What you are asked to do ->
Write out once more the lines running from the top of the entries below to the line with "otherwise; one that", both ends included.

Stored data entries
BEGIN

(** Forwarding one connection is accounted for on every path: whatever
    happens to it, the tunnel's active connections are back where they were and
    no other tunnel's counters move; a connection that is relayed adds exactly
    the bytes its relay reported and one connection, and its local side has
    received a PROXY header first if the tunnel asks for one and nothing
    otherwise; one that is not relayed adds nothing. *)
Theorem forward_accounts start l s r :
  let name := ProxyName start in
  let '(out, r') := forward addr_String start l s r in
  (forall n, n <> name -> (forall t, out <> ForwardsUDP t) -> get n r' = get n r)
  /\ (in_i64 (Active (get name r)) -> (forall t, out <> ForwardsUDP t) -> Active (get name r') = Active (get name r))
  /\ match out with
     | UnknownTunnel => find_tunnel name s = None /\ r' = r
     | Relayed w =>
         i64 (BytesIn (get name r')) = i64 (BytesIn (get name r) + total fst (l_progress l))
         /\ i64 (BytesOut (get name r')) = i64 (BytesOut (get name r) + total snd (l_progress l))
         /\ Connections (get name r') = i64 (Connections (get name r) + 1)
         /\ exists t w0 remote, find_tunnel name s = Some t /\ l_dial l (target name s) = Some (w0, remote)
            /\ (if bool_decide (ProxyProtocol t = []) then w = w0
                else exists source, ParseProxyAddr (SourceAddr start) = Ok source
                     /\ WriteProxyHeader addr_String w0 (ProxyProtocol t) source remote = (Ok tt, w))
     | ForwardsUDP t => find_tunnel name s = Some t /\ r' = Stats.Close name (l_udp l (Stats.Open name r))
     | _ => BytesIn (get name r') = BytesIn (get name r) /\ BytesOut (get name r') = BytesOut (get name r)
            /\ Connections (get name r') = Connections (get name r)
     end.
Proof.
  cbv zeta. unfold forward. set (name := ProxyName start).
  destruct (find_tunnel name s) as [t|] eqn:Ht; [|by split_and!].
  assert (forall n r, n <> name -> get n (Stats.Close name r) = get n r /\ get n (Stats.Open name r) = get n r) as Hother.
  { intros n r0 Hn. unfold Stats.Close, Stats.Open. rewrite !get_update. by rewrite !decide_False. }
  assert (forall r, get name (Stats.Close name r) = add_active (-1) (get name r)
    /\ get name (Stats.Open name r) = add_active 1 (get name r)) as Hown.
  { intros r0. unfold Stats.Close, Stats.Open. rewrite !get_update. by rewrite !decide_True. }
  assert (forall r, in_i64 (Active (get name r)) -> i64 (i64 (Active (get name r) + 1) + -1) = Active (get name r)) as Hact.
  { intros r0 Hr. rewrite i64_plus_l. rewrite <- (i64_id (Active (get name r0))) at 2 by done. f_equal. lia. }
  assert (forall r1, r1 = Stats.Open name r ->
    (forall n, n <> name -> get n (Stats.Close name r1) = get n r)
    /\ (in_i64 (Active (get name r)) -> Active (get name (Stats.Close name r1)) = Active (get name r))
    /\ BytesIn (get name (Stats.Close name r1)) = BytesIn (get name r)
    /\ BytesOut (get name (Stats.Close name r1)) = BytesOut (get name r)
    /\ Connections (get name (Stats.Close name r1)) = Connections (get name r)) as Hidle.
  { intros r1 ->. split_and!.
    - intros n Hn. destruct (Hother n (Stats.Open name r) Hn) as [-> _]. by apply Hother.
    - intros Hin. rewrite (proj1 (Hown _)), (proj2 (Hown r)). cbn [add_active Active]. by apply Hact.
    - rewrite (proj1 (Hown _)), (proj2 (Hown r)). done.
    - rewrite (proj1 (Hown _)), (proj2 (Hown r)). done.
    - rewrite (proj1 (Hown _)), (proj2 (Hown r)). done. }
  assert (forall r1, r1 = relay_traffic name l (Stats.Open name r) ->
    (forall n, n <> name -> get n (Stats.Close name r1) = get n r)
    /\ (in_i64 (Active (get name r)) -> Active (get name (Stats.Close name r1)) = Active (get name r))
    /\ i64 (BytesIn (get name (Stats.Close name r1))) = i64 (BytesIn (get name r) + total fst (l_progress l))
    /\ i64 (BytesOut (get name (Stats.Close name r1))) = i64 (BytesOut (get name r) + total snd (l_progress l))
    /\ Connections (get name (Stats.Close name r1)) = i64 (Connections (get name r) + 1)) as Hrelay.
  { intros r1 ->. unfold relay_traffic. set (rp := foldl _ _ _).
    destruct (progress_get (l_now l) name name (l_progress l) (Stats.Open name r)) as (_ & H2 & H3 & H4 & H5).
    fold rp in H2, H3, H4, H5. rewrite (proj1 (Hown _)).
    unfold RecordClose. rewrite get_update, decide_True by done. cbn [add_active BytesIn BytesOut Active Connections].
    rewrite (proj2 (Hown r)) in H2, H3, H4, H5. cbn [add_active BytesIn BytesOut Active Connections] in *.
    split_and!; [|intros Hin; rewrite H4; by apply Hact|exact H2|exact H3|by rewrite H5].
    intros n Hn. rewrite (proj1 (Hother n _ Hn)), get_update, decide_False by done.
    destruct (progress_get (l_now l) name n (l_progress l) (Stats.Open name r)) as (H1 & _). fold rp in H1.
    rewrite H1 by done. by apply Hother. }
  destruct (bool_decide (tn_Type t = TunnelUDP)).
  { split; [intros n _ Hno; by destruct (Hno t)|]. split; [intros _ Hno; by destruct (Hno t)|]. done. }
  destruct (l_dial l (target name s)) as [[w0 remote]|] eqn:Hd.
  2: { destruct (Hidle _ eq_refl) as (? & ? & ? & ? & ?). by split_and!; auto. }
  case_bool_decide as Hp.
  { destruct (Hrelay _ eq_refl) as (? & ? & ? & ? & ?). split_and!; auto.
    exists t, w0, remote. by rewrite bool_decide_eq_true_2. }
  destruct (ParseProxyAddr (SourceAddr start)) as [source|] eqn:Hsrc.
  2: { destruct (Hidle _ eq_refl) as (? & ? & ? & ? & ?). by split_and!; auto. }
  destruct (WriteProxyHeader addr_String w0 (ProxyProtocol t) source remote) as [[[]|e] w1] eqn:Hw.
  2: { destruct (Hidle _ eq_refl) as (? & ? & ? & ? & ?). by split_and!; auto. }
  destruct (Hrelay _ eq_refl) as (? & ? & ? & ? & ?). split_and!; auto.
  exists t, w0, remote. split_and!; [done|done|]. rewrite bool_decide_eq_false_2 by done. by exists source.
Qed.
End forwarding.

(** ** Certificates reach the server *)

Section pushing.
Context `{J : JsonCodec}.
Variable sha256_hex : bytes -> bytes.
(** A digest is 64 hexadecimal digits. *)
Hypothesis digest_nonempty : forall b, sha256_hex b <> [].

(** The material a tunnel's server should have. *)
Definition material (source : Z -> option Certificate) (t : Tunnel) : option Certificate :=
  if negb (Enabled t) || (CertID t =? 0) then None
  else m ← source (CertID t);
       if bool_decide (c_FullchainPEM m = []) || bool_decide (c_PrivateKeyPEM m = []) then None else Some m.

Definition can_send (source : Z -> option Certificate) : Prop :=
  forall id m, source id = Some m -> transmissible (push_of m).

(** The frames that carry some material with this fingerprint. *)
Definition carries (frames : list bytes) (fp : bytes) : Prop :=
  exists m frame, fp = fingerprint sha256_hex m /\ encode (push_of m) = Ok frame /\ frame ∈ frames.

Lemma push_tunnel_cases source p ws t :
  can_send source ->
  push_tunnel sha256_hex source (p, Writer ws None) t = (p, Writer ws None)
    /\ (forall m, material source t = Some m -> p !! tn_Name t = Some (fingerprint sha256_hex m))
  \/ exists m frame, material source t = Some m /\ encode (push_of m) = Ok frame
    /\ push_tunnel sha256_hex source (p, Writer ws None) t
       = (<[tn_Name t := fingerprint sha256_hex m]> p, Writer (ws ++ [frame]) None).
Proof.
  intros Hsend. unfold push_tunnel, material. destruct (negb (Enabled t) || (CertID t =? 0)); [by left|].
  destruct (source (CertID t)) as [m|] eqn:Em; [|by left]. cbn [mbind option_bind fst snd]. unfold pushOne.
  destruct (bool_decide (c_FullchainPEM m = []) || bool_decide (c_PrivateKeyPEM m = [])); [by left|].
  unfold seen. case_bool_decide as E.
  - left. split; [done|]. intros m' [= <-]. destruct (p !! tn_Name t); simpl in E; [congruence|].
    by destruct (digest_nonempty (c_FullchainPEM m ++ c_PrivateKeyPEM m)).
  - right. destruct (WriteMessage_ok (push_of m) ws (Hsend _ _ Em)) as (frame & Hf & Hw). rewrite Hw. by exists m, frame.
Qed.

Lemma carries_mono ws ws' fp : carries ws fp -> carries (ws ++ ws') fp.
Proof. intros (m & f & ? & ? & ?). exists m, f. split_and!; [done|done|]. apply elem_of_app. by left. Qed.

(** One pass over a list of tunnels. *)
Lemma pass_spec source ts p ws :
  can_send source -> NoDup (tn_Name <$> ts) ->
  exists p' more, foldl (push_tunnel sha256_hex source) (p, Writer ws None) ts = (p', Writer (ws ++ more) None)
  /\ (forall n, n ∉ tn_Name <$> ts -> p' !! n = p !! n)
  /\ (forall t m, t ∈ ts -> material source t = Some m -> p' !! tn_Name t = Some (fingerprint sha256_hex m))
  /\ (forall n fp, p' !! n = Some fp -> p !! n = Some fp \/ carries more fp)
  /\ Forall (fun f => exists t m, t ∈ ts /\ material source t = Some m /\ encode (push_of m) = Ok f) more.
Proof.
  intros Hsend. revert p ws. induction ts as [|t ts IH]; intros p ws Hnd.
  { exists p, []. rewrite app_nil_r. split_and!; [done|done|set_solver|by left|done]. }
  cbn [fmap list_fmap] in Hnd. apply NoDup_cons in Hnd as [Hn Hnd]. cbn [foldl].
  destruct (push_tunnel_cases source p ws t Hsend) as [[-> Hm]|(m & frame & Hm & Hf & ->)].
  - destruct (IH p ws Hnd) as (p' & more & -> & H1 & H2 & H3 & H4). exists p', more. split_and!; [done| | |done|].
    + intros n Hn'. apply H1. set_solver.
    + intros t' m [->|Ht]%elem_of_cons Hm'; [|by apply H2]. rewrite H1 by done. by apply Hm.
    + eapply Forall_impl; [exact H4|]. intros f (t' & m & ? & ?). exists t', m. set_solver.
  - destruct (IH (<[tn_Name t := fingerprint sha256_hex m]> p) (ws ++ [frame]) Hnd) as (p' & more & -> & H1 & H2 & H3 & H4).
    exists p', ([frame] ++ more). rewrite <- app_assoc. split_and!; [done| | | |].
    + intros n Hn'. rewrite H1 by set_solver. apply lookup_insert_ne. set_solver.
    + intros t' m' [->|Ht]%elem_of_cons Hm'; [|by apply H2]. rewrite H1 by done. rewrite lookup_insert_eq. congruence.
    + intros n fp Hp. apply H3 in Hp as [Hp|(m' & f' & ? & ? & ?)].
      * rewrite lookup_insert in Hp. case_decide; [|by left]. right. exists m, frame.
        split_and!; [congruence|done|set_solver].
      * right. exists m', f'. split_and!; [done|done|set_solver].
    + apply Forall_app. split.
      * constructor; [|done]. exists t, m. set_solver.
      * eapply Forall_impl; [exact H4|]. intros f (t' & m' & ? & ?). exists t', m'. set_solver.
Qed.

END

Output for this exercise ->
(** Forwarding one connection is accounted for on every path: whatever
    happens to it, the tunnel's active connections are back where they were and
    no other tunnel's counters move; a connection that is relayed adds exactly
    the bytes its relay reported and one connection, and its local side has
    received a PROXY header first if the tunnel asks for one and nothing
    otherwise; one that is not relayed adds nothing. *)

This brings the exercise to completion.